ABSTRACT

In January 1940, two important public gatherings took place in Yugoslavia. Speakers at the first event, held on 14 January – incidentally, New Year’s Day according to the Julian calendar, kept by the Serbian Orthodox Church – praised the Crown and the government and expressed their belief that the country was at last united and going in the right direction. Prince Regent Paul, Princess Olga and Prime Minister Cvetkovic´ were present and witnessed in person the support they enjoyed, at least in one part of the country. Tens of thousands supporters came to greet them, despite cold weather. Speakers at the second event, which took place 12 days later elsewhere in Yugoslavia, criticized the government for favouring certain groups at the expense of others and expressed their dissatisfaction with the way the Yugoslav state was evolving, fearing for its unity. One might imagine that the first meeting was organized by Serbs and

the second by Croats. Interwar Yugoslavia was a Serb-dominated state: constitutions were Serb-style centralist, the Serbian Karadjordjevic´ monarchy ruled the country, all but one prime minister had been Serb, the army was Serb-dominated. The list goes on. Under these circumstances, Croats boycotted state institutions in the early 1920s and demanded an equal treatment with Serbs throughout the interwar period. Serbs, on the other hand, seemed content with Yugoslavia – or so goes the conventional wisdom, according to which the interwar period could be best understood in terms of struggle between Serb governments and Croat opposition. However, would such a conclusion be a correct one? Was the pro-regime

rally organized by Serbs? Did Croats convene the anti-government gathering? The answer to both questions would be ‘no’. The first meeting took place in Zagreb under the auspices of the Croatian Peasant Party (HSS) – a de facto Croat national movement – on the occasion of the high delegation’s visit to the capital of the newly autonomous Croatia.

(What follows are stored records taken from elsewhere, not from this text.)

(** X24. A repeat needs a number. When the times expression evaluates to
    something that is no float ([None] for a symbol bound nowhere, or a
    syntax node), [int] raises a [TypeError]: the block is not run, no turtle
    command is sent and no environment is changed. *)
Theorem repeat_needs_a_number (fuel : nat) (times block : obj) (environment : loc)
    (st : State) :
  (forall x, value_in st environment times <> PyFloat x) ->
  run (S fuel) (AstRepeat times block) environment st = (Raise TypeError, st).
Proof.
  intros Hvalue. rewrite run_repeat.
  rewrite (bind_ok _ _ _ _ _ (evaluate_expression_value times environment st)).
  apply bind_raise. destruct (value_in st environment times); try reflexivity.
  exfalso. exact (Hvalue _ eq_refl).
Qed.

Lemma repeat_needs_a_number_witness :
  run 2 (AstRepeat (AstSymbolReference ":n") (AstBlock [AstForward (PyFloat 1)])) 0
    global_state
  = (Raise TypeError, global_state).
Proof.
  apply (repeat_needs_a_number 1 (AstSymbolReference ":n")
           (AstBlock [AstForward (PyFloat 1)]) 0 global_state).
  intros x Hvalue. vm_compute in Hvalue. discriminate Hvalue.
Defined.

(** ** The text a token was made of *)

Lemma substring_prefix_app (a s r : string) :
  String.substring 0 (String.length a + String.length s) (a +:+ s +:+ r) = a +:+ s.
Proof.
  induction a as [|c a IH].
  - change ("" +:+ s +:+ r) with (s +:+ r). change ("" +:+ s) with s.
    cbn [String.length Nat.add]. induction s as [|c s IH]; [destruct r; reflexivity|].
    change (String c s +:+ r) with (String c (s +:+ r)).
    cbn [String.length String.substring]. rewrite IH. reflexivity.
  - change (String c a +:+ s +:+ r) with (String c (a +:+ s +:+ r)).
    change (String c a +:+ s) with (String c (a +:+ s)).
    cbn [String.length Nat.add String.substring]. rewrite IH. reflexivity.
Qed.

Lemma substring_split (text : string) :
  forall i, i <= String.length text ->
    String.length (String.substring 0 i text) = i
    /\ text = String.substring 0 i text
              +:+ String.substring i (String.length text - i) text.
Proof.
  induction text as [|c text IH]; intros i Hi.
  - assert (i = 0) as -> by (simpl in Hi; lia). split; reflexivity.
  - destruct i as [|i].
    + split; [reflexivity|]. cbn [String.substring String.length Nat.sub].
      change ("" +:+ ?x) with x. destruct (IH 0 ltac:(lia)) as [_ H0].
      rewrite Nat.sub_0_r in H0. change ("" +:+ ?x) with x in H0.
      assert (Hz : String.substring 0 0 text = "") by (destruct text; reflexivity).
      rewrite Hz in H0. change ("" +:+ ?x) with x in H0. rewrite <- H0. reflexivity.
    + cbn [String.length] in Hi. destruct (IH i ltac:(lia)) as [Hlen Heq].
      cbn [String.substring String.length Nat.sub]. split; [rewrite Hlen; reflexivity|].
      change (String c ?x +:+ ?y) with (String c (x +:+ y)). rewrite <- Heq. reflexivity.
Qed.

(** What was read grows by what a call reads. *)
Lemma has_read_text (s : string) (L L' : Lexer.t) :
  has_read s L L' -> read_text L' = read_text L +:+ s.
Proof.
  intros (Htext & Hrem & Hindex). unfold read_text, Str.slice. rewrite Htext, Hindex.
  rewrite !Nat.sub_0_r. unfold remaining, Str.slice, Lexer._text_len in Hrem.
  destruct (decide (Lexer._index L <= String.length (Lexer.text L))) as [Hle|Hgt].
  - destruct (substring_split (Lexer.text L) (Lexer._index L) Hle) as [Hlen Heq].
    rewrite Hrem in Heq. rewrite Heq at 1. rewrite <- Hlen at 1.
    apply substring_prefix_app.
  - replace (String.length (Lexer.text L) - Lexer._index L) with 0 in Hrem by lia.
    assert (Hnil : String.substring (Lexer._index L) 0 (Lexer.text L) = "").
    { pose proof (length_substring_le (Lexer.text L) (Lexer._index L) 0) as Hl.
      destruct (String.substring (Lexer._index L) 0 (Lexer.text L)); [reflexivity|].
      simpl in Hl. lia. }
    rewrite Hnil in Hrem. destruct s as [|c s]; [|discriminate Hrem].
    rewrite Nat.add_0_r, append_empty_r. reflexivity.
Qed.

(** The number branch of [pop], once the first numeric character is known:
    a token it returns is a NUMBER whose content is what was read. *)
Lemma number_rest_text (L : Lexer.t) (c : string) (is_negative : bool)
    (tok : Token.t) (L' : Lexer.t) :
  (let! digits := Lexer.get_while Str.isnumeric in
   let number_literal := c +:+ digits in
   let! dot := Lexer._peek_c 0 in
   let! number_literal :=
     (if bool_decide (dot = Some ".") then
        let! _ := Lexer._advance 1 in
        let number_literal := number_literal +:+ "." in
        let! rational_part := Lexer.get_while Str.isnumeric in
        if negb (Str.truthy rational_part) then ret None
        else ret (Some (number_literal +:+ rational_part))
      else ret (Some number_literal)) in
   match number_literal with
   | None => ret None
   | Some number_literal =>
       let number_literal :=
         if is_negative then "-" +:+ number_literal else number_literal in
       Lexer._Token NUMBER (Some number_literal)
   end) L = (Ok (Some tok), L') ->
  exists t, has_read t L L'
            /\ Token.kind tok = NUMBER
            /\ Token.content tok = Some (sign is_negative +:+ c +:+ t).
Proof.
  intros Hrun.
  rewrite (bind_ok _ _ _ _ _ (get_while_spec Str.isnumeric L)) in Hrun. cbv zeta in Hrun.
  destruct (span_spec Str.isnumeric (remaining L)) as (Happ & _).
  set (digits := fst (span Str.isnumeric (remaining L))) in *.
  pose proof (has_read_advanced_by digits _ L Happ) as Hread.
  set (L1 := advanced_by digits L) in *.
  assert (Hplain : forall dot,
             dot <> Some "."%string ->
             Lexer._peek_c 0 L1 = (Ok dot, L1) ->
             exists t, has_read t L L'
                       /\ Token.kind tok = NUMBER
                       /\ Token.content tok = Some (sign is_negative +:+ c +:+ t)).
  { intros dot Hdot Hpeek. rewrite (bind_ok _ _ _ _ _ Hpeek) in Hrun.
    rewrite bool_decide_eq_false_2 in Hrun by exact Hdot.
    rewrite (bind_ok _ _ _ _ _ (eq_refl : ret (Some (c +:+ digits)) L1 = (Ok _, L1))) in Hrun.
    injection Hrun as <- <-. exists digits. split; [exact Hread|]. split; [reflexivity|].
    destruct is_negative; reflexivity. }
  destruct (remaining L1) as [|d r] eqn:Hrem1.
  - apply (Hplain None); [discriminate | exact (peek_end L1 Hrem1)].
  - destruct (decide (d = "."%char)) as [->|Hd].
    + rewrite (bind_ok _ _ _ _ _ (peek_next L1 _ _ Hrem1)) in Hrun.
      rewrite bool_decide_eq_true_2 in Hrun by reflexivity.
      destruct (advance_next L1 _ _ Hrem1) as [Hadv Hrem2].
      pose proof (has_read_advanced _ _ _ Hrem1) as Hread1.
      set (L2 := advanced "." L1) in *.
      destruct (span_spec Str.isnumeric (remaining L2)) as (Happ2 & _).
      set (rational_part := fst (span Str.isnumeric (remaining L2))) in *.
      pose proof (has_read_advanced_by rational_part _ L2 Happ2) as Hread2.
      assert (Hdot :
        (let! _ := Lexer._advance 1 in
         let! rational_part := Lexer.get_while Str.isnumeric in
         if negb (Str.truthy rational_part) then ret None
         else ret (Some (((c +:+ digits) +:+ ".") +:+ rational_part))) L1
        = (Ok (if negb (Str.truthy rational_part) then None
               else Some (((c +:+ digits) +:+ ".") +:+ rational_part)),
           advanced_by rational_part L2)).
      { rewrite (bind_ok _ _ _ _ _ Hadv).
        rewrite (bind_ok _ _ _ _ _ (get_while_spec Str.isnumeric L2)).
        fold rational_part. destruct (negb (Str.truthy rational_part)); reflexivity. }
      rewrite (bind_ok _ _ _ _ _ Hdot) in Hrun.
      destruct (negb (Str.truthy rational_part)); [discriminate Hrun|].
      injection Hrun as <- <-.
      exists (digits +:+ "." +:+ rational_part). split; [|split; [reflexivity|]].
      * exact (has_read_trans _ _ _ _ _ Hread (has_read_trans _ _ _ _ _ Hread1 Hread2)).
      * cbn [Token.content]. rewrite !append_assoc.
        destruct is_negative; reflexivity.
    + apply (Hplain (Some (String d ""))); [|exact (peek_next L1 _ _ Hrem1)].
      intros [= ->]. exact (Hd eq_refl).
Qed.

The second meeting took place in Brcˇko, present-day Bosnia, and was convened and attended by local Serb leaders and clergymen. The commonly accepted interpretation of interwar Yugoslavia rests on

many ‘truths’, but does not explain developments such as these. This chapter offers an analysis of the ‘Serb question’,1 and, more broadly, challenges some

perceived notions about the Yugoslav kingdom. It is important to stress that in interwar Yugoslavia non-Serbs had been subjected to Serb domination; not just Croats and Slovenes, but also, and especially, Macedonians (officially regarded as ‘Southern Serbs’), ethnic Albanians and even Montenegrins, most of whom, regardless of their political affiliation, viewed themselves as members of a wider Serbian nation.2 This chapter does not attempt to argue otherwise. Instead, it suggests that divisions also existed within ethnic groups and that there were Serbs who opposed the government and non-Serbs who participated in it. Specifically, the chapter looks at the neglected issue of Serb dissatisfaction with Yugoslavia in the second half of the 1930s.